Switch 2 patent seemingly confirms previously rumoured Joy-Con functionality
Animal magnetism.
Switch 2 might have been officially revealed, but there's still a whole lot we don't know about it. And while Nintendo is staying stubbornly tightlipped until April, a newly surfaced patent appears to confirm at least a few previously reported details the company has so far only teased.
Mostly, we're talking Joy-Cons here, with early reports having claimed Switch 2's detachable controllers would include a few new tricks not seen in those of the original console. That starts with magnets, with Switch 2's Joy-Cons have long been rumoured to use magnets to attach to the console instead of the finicky rails system used previously.
Which brings us to Nintendo's newly unearthed game controller patent, initially filed in August 2023 and published today. "This game controller is detachably mounted to a body device that has a recess," it reads, "that comprises a first magnet and a second magnet at the bottom of the recess, and that can execute game processing."
Furthermore, the patent gives some additional insight into how the magnets have been implemented to avoid randomly dropping off at inconvenient intervals. "The first button and the second button are provided in the longitudinal direction in the top surface of the protrusion," Nintendo writes. "The first button and the second button are to be pressed by a user.

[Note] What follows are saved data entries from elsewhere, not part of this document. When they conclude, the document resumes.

(** X13: youtubeSearch answers 200 exactly on an OPTIONS request and on a
    POST request that passed the license guard, carried a valid query, found
    the key configured and got from the video search a response that is ok,
    whose JSON could be read and can be transformed: the payload is not
    null, its items are absent or an array, no item is null and the video
    id of every item has a string form. aiCommand answers 200 exactly on an
    OPTIONS request and on such a POST request with a valid prompt to which
    the generative-text service answered with a text. *)
Theorem X13_success_exactly (P : Platform) (env : gmap string string)
    (event : HandlerEvent.t) :
  (statusOf (youtubeSearch.handler P env event) = Some 200%N ↔
     HandlerEvent.httpMethod event = "OPTIONS"
     ∨ ∃ t body query fetched data,
         passesGuard env event t
         ∧ JSON_parse P (bodyText event) = Normal body
         ∧ JsValue.member body "query" = Some query
         ∧ missingOrInvalid query = false
         ∧ JsString.truthy (env !! "YOUTUBE_API_KEY") = true
         ∧ fetch P (searchTarget P env query) = Normal fetched
         ∧ ok fetched = true
         ∧ json fetched = Normal data
         ∧ Spec.mappable data = true)
  ∧ (statusOf (aiCommand.handler P env event) = Some 200%N ↔
     HandlerEvent.httpMethod event = "OPTIONS"
     ∨ ∃ t body prompt context result text,
         passesGuard env event t
         ∧ JSON_parse P (bodyText event) = Normal body
         ∧ JsValue.member body "prompt" = Some prompt
         ∧ missingOrInvalid prompt = false
         ∧ JsString.truthy (env !! "GEMINI_API_KEY") = true
         ∧ JsValue.member body "context" = Some context
         ∧ generateAnswer P env prompt context = Normal result
         ∧ response_text result = Normal text).
Proof.
  split.
  - destruct (youtubeSearch_follows_path P env event) as (resp & trace & Hrun & Hpath).
    rewrite (statusOf_run _ _ _ _ Hrun). split.
    + intros Hstatus. by_path Hpath Hstatus; [by left|].
      right. exists t, body, query, fetched, data. do 8 (split; [done|]).
      apply (results_mappable P). by eexists.
    + intros [Hoptions | (t & body & query & fetched & data & (Hpost & r & Hr & Hv)
                          & Hparse & Hmember & Hfield & Hkey & Hfetch & Hok & Hjson
                          & Hmappable)].
      * pose proof (youtubeSearch_preflight P env event Hoptions) as Hgate.
        rewrite Hrun in Hgate. by injection Hgate as -> _.
      * apply (results_mappable P) in Hmappable as [results Hresults].
        pose proof (youtubeSearch_upstream_run P env event r t Hpost Hr Hv body query
                      Hparse Hmember Hfield Hkey) as Hgate.
        rewrite Hfetch, Hok, Hjson, Hresults, Hrun in Hgate.
        by injection Hgate as -> _.
  - destruct (aiCommand_follows_path P env event) as (resp & trace & Hrun & Hpath).
    rewrite (statusOf_run _ _ _ _ Hrun). split.
    + intros Hstatus. by_path Hpath Hstatus; [by left|].
      right. exists t, body, prompt, context, result. by eexists.
    + intros [Hoptions | (t & body & prompt & context & result & text
                          & (Hpost & r & Hr & Hv)
                          & Hparse & Hmember & Hfield & Hkey & Hcontext & Hanswer & Htext)].
      * pose proof (aiCommand_preflight P env event Hoptions) as Hgate.
        rewrite Hrun in Hgate. by injection Hgate as -> _.
      * pose proof (aiCommand_upstream_run P env event r t Hpost Hr Hv body prompt context
                      Hparse Hmember Hfield Hkey Hcontext) as Hgate.
        rewrite Hanswer, Htext, Hrun in Hgate. by injection Hgate as -> _.
Qed.

(** The responses a failed license check gives. *)
Lemma unauthorized_reason P env event r t :
  licenseCheck env event = (Normal r, t) → valid r = false →
  unauthorized P (JsString.orLit (reason r) "Invalid license")
    = unauthorized P "Missing authorization token"
  ∨ unauthorized P (JsString.orLit (reason r) "Invalid license")
    = unauthorized P "Invalid license token".
Proof.
  intros Hr Hv. destruct (validateLicense_invalid _ _ _ _ Hr Hv) as [_ [-> | ->]];
    [by left | by right].
Qed.

(** X14: every response of youtubeSearch is the empty preflight response, a
    200 whose body is the JSON text of a payload, or one of eight fixed
    error responses; every response of aiCommand likewise, with seven. The
    body of an error response is the JSON text of { error, message } with a
    message from a fixed list: nothing of a thrown error, of the upstream
    answer or of the configuration is in it. *)
Theorem X14_responses_are_fixed (P : Platform) (env : gmap string string)
    (event : HandlerEvent.t) :
  returns (λ resp,
      resp = preflight
      ∨ (∃ payload, resp = success P payload)
      ∨ resp ∈ [methodNotAllowed P;
                unauthorized P "Missing authorization token";
                unauthorized P "Invalid license token";
                badRequest P "Invalid JSON in request body";
                badRequest P Spec.invalidQuery;
                serverError P "Server configuration error";
                serverError P "Failed to search YouTube";
                serverError P genericMessage])
    (youtubeSearch.handler P env event)
  ∧ returns (λ resp,
      resp = preflight
      ∨ (∃ payload, resp = success P payload)
      ∨ resp ∈ [methodNotAllowed P;
                unauthorized P "Missing authorization token";
                unauthorized P "Invalid license token";
                badRequest P "Invalid JSON in request body";
                badRequest P Spec.invalidPrompt;
                serverError P "Server configuration error";
                serverError P genericMessage])
    (aiCommand.handler P env event).
Proof.
  split.
  - destruct (youtubeSearch_follows_path P env event) as (resp & trace & Hrun & Hpath).
    exists resp, trace. split; [done|].
    destruct Hpath;
      first [ by left
            | right; left; by eexists
            | right; right;
              first [ by in_list
                    | by destruct (unauthorized_reason P env event r t) as [-> | ->];
                        [ | | in_list | in_list ] ] ].
  - destruct (aiCommand_follows_path P env event) as (resp & trace & Hrun & Hpath).
    exists resp, trace. split; [done|].
    destruct Hpath;
      first [ by left
            | right; left; by eexists
            | right; right;
              first [ by in_list
                    | by destruct (unauthorized_reason P env event r t) as [-> | ->];
                        [ | | in_list | in_list ] ] ].
Qed.

(** The field test passes exactly the strings that hold a code unit that
    is not white space. *)
Lemma missingOrInvalid_valid v :
  missingOrInvalid v = false ↔ ∃ s, v = JString s ∧ JsString.trim s ≠ EmptyString.
Proof.
  split.
  - intros Hgood.
    assert (¬ Spec.absentOrBlank v) as Hnot
      by (intros Hbad%missingOrInvalid_spec; congruence).
    destruct v as [| |b|x|s|xs|ps];
      try (exfalso; apply Hnot; right; left; by intros ?).
    exists s. split; [done|]. intros Hs. apply Hnot. right; right.
    exists s. split; [done | by apply trim_empty].
  - intros (s & -> & Hs). by apply missingOrInvalid_string.
Qed.

(** X15: youtubeSearch calls the video search at most once per request,
    and only for a POST request that passed the license guard, carried a
    valid query and found the key configured; the url it fetches then is the
    search endpoint with the parameters part=snippet, q, type=video,
    maxResults=10 and key, where q is the query as it was received (not
    trimmed) and key the value of YOUTUBE_API_KEY. aiCommand's call is never
    made by youtubeSearch. *)
Theorem X15_video_search_is_guarded (P : Platform) (env : gmap string string)
    (event : HandlerEvent.t) :
  upstreamCalls (youtubeSearch.handler P env event) = []
  ∨ ∃ t body query,
      passesGuard env event t
      ∧ JSON_parse P (bodyText event) = Normal body
      ∧ JsValue.member body "query" = Some (JString query)
      ∧ JsString.trim query ≠ EmptyString
      ∧ JsString.truthy (env !! "YOUTUBE_API_KEY") = true
      ∧ upstreamCalls (youtubeSearch.handler P env event)
        = [Fetch (URL_toString P
                    {| href := "https://www.googleapis.com/youtube/v3/search";
                       searchParams :=
                         [("part", "snippet"); ("q", query); ("type", "video");
                          ("maxResults", "10");
                          ("key", JsString.value (env !! "YOUTUBE_API_KEY"))] |})].
Proof.
  destruct (youtubeSearch_follows_path P env event) as (resp & trace & Hrun & Hpath).
  unfold upstreamCalls. rewrite Hrun. simpl.
  assert (∀ t body query (rest : list Effect),
            passesGuard env event t →
            JSON_parse P (bodyText event) = Normal body →
            JsValue.member body "query" = Some query →
            missingOrInvalid query = false →
            JsString.truthy (env !! "YOUTUBE_API_KEY") = true →
            filter isUpstream rest = [] →
            trace = t ++ Fetch (searchTarget P env query) :: rest →
            ∃ t body query,
              passesGuard env event t
              ∧ JSON_parse P (bodyText event) = Normal body
              ∧ JsValue.member body "query" = Some (JString query)
              ∧ JsString.trim query ≠ EmptyString
              ∧ JsString.truthy (env !! "YOUTUBE_API_KEY") = true
              ∧ filter isUpstream trace
                = [Fetch (URL_toString P
                    {| href := "https://www.googleapis.com/youtube/v3/search";
                       searchParams :=
                         [("part", "snippet"); ("q", query); ("type", "video");
                          ("maxResults", "10");
                          ("key", JsString.value (env !! "YOUTUBE_API_KEY"))] |})])
    as Hcall.
  { intros t body query rest Hguard Hparse Hmember Hfield Hkey Hrest ->.
    apply missingOrInvalid_valid in Hfield as (q & -> & Hq).
    exists t, body, q. do 5 (split; [done|]).
    apply (one_call t _ rest); [by eapply passesGuard_quiet | done | done]. }
  destruct Hpath;
    first [ by left
          | left; by eapply passesGuard_quiet
          | left; by eapply validateLicense_quiet
          | left; apply quiet_app; [by eapply passesGuard_quiet | apply logged_quiet]
          | right; eapply (Hcall t body query);
            [ eassumption | eassumption | eassumption | eassumption | eassumption
            | | reflexivity ];
            first [ apply logged_quiet | reflexivity ] ].
Qed.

The first button is attracted to the first magnet by a magnetic force. The second button is attracted to the second magnet by a magnetic force."
Admittedly, the inclusion of magnets isn't much of a revelation - Switch 2's reveal trailer already suggested as much - but Nintendo hasn't actually made it official. And it's a similar story for built-in Joy-Con mouse functionality, another rumoured feature for Switch 2. January's reveal trailer certainly lent credence to those earlier reports, what with it including a controller sliding suspiciously around on its side, but, again, it's a feature not yet made official.

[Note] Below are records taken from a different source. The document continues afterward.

Lemma ValueType_load_datetime :
  load_name ValueType.globals "datetime" = Ret (PyModule "datetime").
Proof. reflexivity. Qed.

(** ** Equality on values *)

Lemma TypeRef_eqb_eq a b : TypeRef_eqb a b = true <-> a = b.
Proof.
  destruct a, b; simpl; try (split; (reflexivity || discriminate)).
  rewrite String.eqb_eq. split; congruence.
Qed.

Lemma builtin_eq_type t v : builtin_eq (PyType t) v = true <-> v = PyType t.
Proof.
  destruct v; simpl; try (split; discriminate).
  rewrite TypeRef_eqb_eq. split; congruence.
Qed.

Lemma py_eq_builtin a b :
  custom_eq a = None -> custom_eq b = None -> py_eq a b = Ret (builtin_eq a b).
Proof. intros Ha Hb. unfold py_eq. rewrite Ha, Hb. reflexivity. Qed.

Lemma same_object_builtin a b : custom_eq b = None -> same_object a b = false.
Proof. destruct a, b; try reflexivity. discriminate. Qed.

(** [value in (float, int)] for a value with the built-in equality. *)
Lemma py_in_numeric_builtin v :
  custom_eq v = None ->
  py_in v [PyType ty_float; PyType ty_int]
  = Ret (builtin_eq (PyType ty_float) v || builtin_eq (PyType ty_int) v).
Proof.
  intros Hv. cbn [py_in]. rewrite !(same_object_builtin _ _ Hv).
  rewrite (py_eq_builtin (PyType ty_float) v eq_refl Hv).
  rewrite (py_eq_builtin (PyType ty_int) v eq_refl Hv). cbn [mbind res_bind].
  destruct (builtin_eq (PyType ty_float) v); [reflexivity |].
  destruct (builtin_eq (PyType ty_int) v); reflexivity.
Qed.

Lemma py_in_numeric_builtin_false v :
  custom_eq v = None -> v <> PyType ty_float -> v <> PyType ty_int ->
  py_in v [PyType ty_float; PyType ty_int] = Ret false.
Proof.
  intros Hv Hf Hi. rewrite (py_in_numeric_builtin _ Hv). f_equal.
  apply orb_false_iff. split; apply not_true_is_false; rewrite builtin_eq_type;
    assumption.
Qed.

(** ** Signal construction *)

Lemma Signal_new_unfold name description quantity unit value_type n_dimensions :
  Signal.new name description quantity unit value_type n_dimensions =
  '(_, self) ← Signal.__init__ ∅
     [name; description; quantity; unit; value_type; n_dimensions];
  mret self.
Proof. reflexivity. Qed.

Lemma Signal_init_numeric self name description quantity unit value_type n_dimensions :
  py_in value_type [PyType ty_float; PyType ty_int] = Ret true ->
  Signal.__init__ self
    [name; description; quantity; unit; value_type; n_dimensions] =
  Ret (PyNone,
       store_attr (store_attr (store_attr (store_attr (store_attr (store_attr
         (store_attr self "_name" name) "_description" description)
         "_quantity" quantity) "_unit" unit) "_value_type" value_type)
         "_n_dimensions" n_dimensions) "_size" (PyInt 8)).
Proof.
  intros Hin. unfold Signal.__init__.
  rewrite Signal_load_float, Signal_load_int. cbn [mbind res_bind].
  rewrite Hin. reflexivity.
Qed.

Lemma Signal_new_numeric name description quantity unit value_type n_dimensions :
  py_in value_type [PyType ty_float; PyType ty_int] = Ret true ->
  Signal.new name description quantity unit value_type n_dimensions =
  Ret (store_attr (store_attr (store_attr (store_attr (store_attr (store_attr
         (store_attr ∅ "_name" name) "_description" description)
         "_quantity" quantity) "_unit" unit) "_value_type" value_type)
         "_n_dimensions" n_dimensions) "_size" (PyInt 8)).
Proof.
  intros Hin. rewrite Signal_new_unfold, (Signal_init_numeric _ _ _ _ _ _ _ Hin).
  reflexivity.
Qed.

Lemma Signal_init_other self name description quantity unit value_type n_dimensions :
  py_in value_type [PyType ty_float; PyType ty_int] = Ret false ->
  Signal.__init__ self
    [name; description; quantity; unit; value_type; n_dimensions] =
  Raise (NameError "datetime").
Proof.
  intros Hin. unfold Signal.__init__.
  rewrite Signal_load_float, Signal_load_int. cbn [mbind res_bind].
  rewrite Hin. cbn [mbind res_bind]. rewrite Signal_load_datetime. reflexivity.
Qed.

Lemma Signal_new_other name description quantity unit value_type n_dimensions :
  py_in value_type [PyType ty_float; PyType ty_int] = Ret false ->
  Signal.new name description quantity unit value_type n_dimensions =
  Raise (NameError "datetime").
Proof.
  intros Hin. rewrite Signal_new_unfold, (Signal_init_other _ _ _ _ _ _ _ Hin).
  reflexivity.
Qed.

Lemma Signal_init_eq_raises self name description quantity unit value_type n_dimensions e :
  py_in value_type [PyType ty_float; PyType ty_int] = Raise e ->
  Signal.__init__ self
    [name; description; quantity; unit; value_type; n_dimensions] = Raise e.
Proof.
  intros Hin. unfold Signal.__init__.
  rewrite Signal_load_float, Signal_load_int. cbn [mbind res_bind].
  rewrite Hin. reflexivity.
Qed.

Lemma Signal_new_eq_raises name description quantity unit value_type n_dimensions e :
  py_in value_type [PyType ty_float; PyType ty_int] = Raise e ->
  Signal.new name description quantity unit value_type n_dimensions = Raise e.
Proof.
  intros Hin. rewrite Signal_new_unfold, (Signal_init_eq_raises _ _ _ _ _ _ _ _ Hin).
  reflexivity.
Qed.

(** A construction that completes went through the first branch. *)
Lemma Signal_new_completes name description quantity unit value_type n_dimensions s :
  Signal.new name description quantity unit value_type n_dimensions = Ret s ->
  py_in value_type [PyType ty_float; PyType ty_int] = Ret true.
Proof.
  intros Hnew.
  destruct (py_in value_type [PyType ty_float; PyType ty_int]) as [[|] | e] eqn:Hin.
  - reflexivity.
  - rewrite (Signal_new_other _ _ _ _ _ _ Hin) in Hnew. discriminate.
  - rewrite (Signal_new_eq_raises _ _ _ _ _ _ _ Hin) in Hnew. discriminate.
Qed.

(** ** Method calls on a Signal *)

Lemma Signal_call_get_size self :
  call Signal.body self "get_size" [] =
  (v ← load_attr self "_size"; mret (v, self)).
Proof. reflexivity. Qed.

Lemma Signal_call_set_size self v :
  call Signal.body self "set_size" [v] = Ret (PyNone, store_attr self "_size" v).
Proof. reflexivity. Qed.

Lemma Signal_call_get_name self :
  call Signal.body self "get_name" [] =
  (v ← load_attr self "_name"; mret (v, self)).
Proof. reflexivity. Qed.

Lemma Signal_call_get_quantity self :
  call Signal.body self "get_quantity" [] =
  (v ← load_attr self "_quantity"; mret (v, self)).
Proof. reflexivity. Qed.

Lemma Signal_call_get_unit self :
  call Signal.body self "get_unit" [] =
  (v ← load_attr self "_unit"; mret (v, self)).
Proof. reflexivity. Qed.

Lemma Signal_call_get_value_type self :
  call Signal.body self "get_value_type" [] =
  (v ← load_attr self "_value_type"; mret (v, self)).
Proof. reflexivity. Qed.

Lemma Signal_call_get_n_dimensions self :
  call Signal.body self "get_n_dimensions" [] =
  (v ← load_attr self "_n_dimensions"; mret (v, self)).
Proof. reflexivity. Qed.

Ltac load_stored :=
  repeat (rewrite load_store_eq || rewrite load_store_ne by discriminate).


(** A list of calls, given in full, whose method names meet a condition
    made of [defined_in] and inequalities. *)
Ltac solve_calls :=
  repeat (apply List.Forall_cons;
          [ repeat split; try discriminate;
            unfold defined_in; simpl;
            repeat (first [left; reflexivity | right])
          | ]);
  apply List.Forall_nil.

(** Case analysis on a method name that the class body defines. *)
Ltac defined_cases H :=
  unfold defined_in in H; simpl in H;
  repeat (destruct H as [<- | H]); [.. | destruct H].

(** What a constructed Signal answers, attribute by attribute. *)
Lemma Signal_new_attributes name description quantity unit value_type n_dimensions s :
  Signal.new name description quantity unit value_type n_dimensions = Ret s ->
  load_attr s "_name" = Ret name
  /\ load_attr s "_description" = Ret description
  /\ load_attr s "_quantity" = Ret quantity
  /\ load_attr s "_unit" = Ret unit
  /\ load_attr s "_value_type" = Ret value_type
  /\ load_attr s "_n_dimensions" = Ret n_dimensions
  /\ load_attr s "_size" = Ret (PyInt 8).
Proof.
  intros Hnew. pose proof (Signal_new_completes _ _ _ _ _ _ _ Hnew) as Hin.
  rewrite (Signal_new_numeric _ _ _ _ _ _ Hin) in Hnew.
  injection Hnew as <-. repeat split; load_stored; reflexivity.
Qed.

Lemma Signal_init_returns_None self args v self' :
  Signal.__init__ self args = Ret (v, self') -> v = PyNone.
Proof.
  destruct args as [|a1 [|a2 [|a3 [|a4 [|a5 [|a6 [|a7 rest]]]]]]];
    try discriminate.
  destruct (py_in a5 [PyType ty_float; PyType ty_int]) as [[|] | e] eqn:Hin.
  - rewrite (Signal_init_numeric _ _ _ _ _ _ _ Hin). intros [= <- _]. reflexivity.
  - rewrite (Signal_init_other _ _ _ _ _ _ _ Hin). discriminate.
  - rewrite (Signal_init_eq_raises _ _ _ _ _ _ _ _ Hin). discriminate.
Qed.

Lemma def0_readonly f self args v self' :
  def0 f self args = Ret (v, self') -> self' = self.
Proof.
  unfold def0. destruct args; [| discriminate].
  destruct (f self); simpl; [| discriminate]. intros [= _ <-]. reflexivity.
Qed.

(** Apart from the constructor and [set_size], a call of a method of
    the class that returns leaves the instance as it was. *)
Lemma Signal_call_readonly self m args v self' :
  defined_in Signal.body m -> m <> "set_size" -> m <> "__init__" ->
  call Signal.body self m args = Ret (v, self') -> self' = self.
Proof.
  intros Hdef Hset Hinit. defined_cases Hdef; try congruence;
    try (apply def0_readonly); discriminate.
Qed.

(** One step of [call_seq], for a method of the class that is not the
    constructor. *)
Lemma call_seq_cons self m args rest :
  defined_in Signal.body m -> m <> "__init__" ->
  call_seq self ((m, args) :: rest) =
  call_seq
    (match (if String.eqb m "set_size" then
              match args with [v] => Some v | _ => None end
            else None) with
     | Some v => store_attr self "_size" v
     | None => self
     end) rest.
Proof.
  intros Hdef Hinit. defined_cases Hdef; try congruence; cbn [call_seq];
    unfold call; simpl find_def;
    try (unfold Signal.get_name, Signal.get_quantity, Signal.get_unit,
           Signal.get_value_type, Signal.get_n_dimensions, Signal.get_size,
           def0, load_attr;
         destruct args as [| a args]; [| reflexivity];
         match goal with
         | |- context [self !! ?a] => destruct (self !! a)
         end; reflexivity).
  - destruct args as [| v [| w args]]; reflexivity.
  - reflexivity.
Qed.

Lemma call_seq_readonly self calls :
  Forall (fun c : string * list PyVal =>
            defined_in Signal.body c.1 /\ c.1 <> "set_size" /\ c.1 <> "__init__")
         calls ->
  call_seq self calls = Some self.
Proof.
  induction 1 as [| [m args] rest (Hdef & Hset & Hinit) _ IH]; [reflexivity |].
  simpl in Hdef, Hset, Hinit. rewrite (call_seq_cons _ _ _ _ Hdef Hinit).
  destruct (String.eqb_spec m "set_size"); [contradiction | exact IH].
Qed.

Lemma Signal_new_get_size name description quantity unit value_type n_dimensions s :
  Signal.new name description quantity unit value_type n_dimensions = Ret s ->
  call Signal.body s "get_size" [] = Ret (PyInt 8, s).
Proof.
  intros Hnew. apply Signal_new_attributes in Hnew as (_ & _ & _ & _ & _ & _ & Hsize).
  rewrite Signal_call_get_size, Hsize. reflexivity.
Qed.

(** ** Signal: construction and the size rule *)

Example Signal_new_int_size :
  (s ← Signal.new (PyStr "depth") (PyStr "") (PyStr "length") (PyStr "m")
         (PyType ty_int) (PyInt 1);
   returned (call Signal.body s "get_size" [])) = Ret (PyInt 8).
Proof. reflexivity. Qed.

Example Signal_new_bool_raises :
  Signal.new (PyStr "flag") (PyStr "") (PyStr "") (PyStr "")
    (PyType ty_bool) (PyInt 1) = Raise (NameError "datetime").
Proof. reflexivity. Qed.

Back over in the patent, however, and Nintendo has included a diagram of a right Joy-Con being used just like a mouse. Its detachable edge is face down on a surface while the user grips it mouse-style, one finger on the bumper - presumably for clicking input - and a thumb on the control stick. Other illustrations show a user dual-wielding two Joy-Cons mouse-style, like some sort of mouse-using ninja, while another shows a Joy-Con being deployed mouse-like in one hand and in standard formation in the other. Flexibility is apparently key.
It is, if nothing else, an interesting reminder that's there's still so much to learn about Nintendo's new console following a reveal that was light on just about everything. Beyond, that is, a general glimpse of Switch 2's Switch-but-more-so aesthetic, and a new Mario Kart that's managed to illicit chatter as wide ranging as 'Could this possibly be open world?!' right through to 'What on earth have they done to Donkey Kong?!'.
Unfortunately, no solid answers to the many questions we have about Switch 2 will likely come until April's Nintendo Direct - which will hopefully finally include the Captain Rainbow revival we've all been waiting for. Until then, feel free to direct your gaze elsewhere on Eurogamer for a refresher of everything we currently know about Switch 2. You can probably add 'almost definitely magnets' and 'mouse, eh?' to that list now too.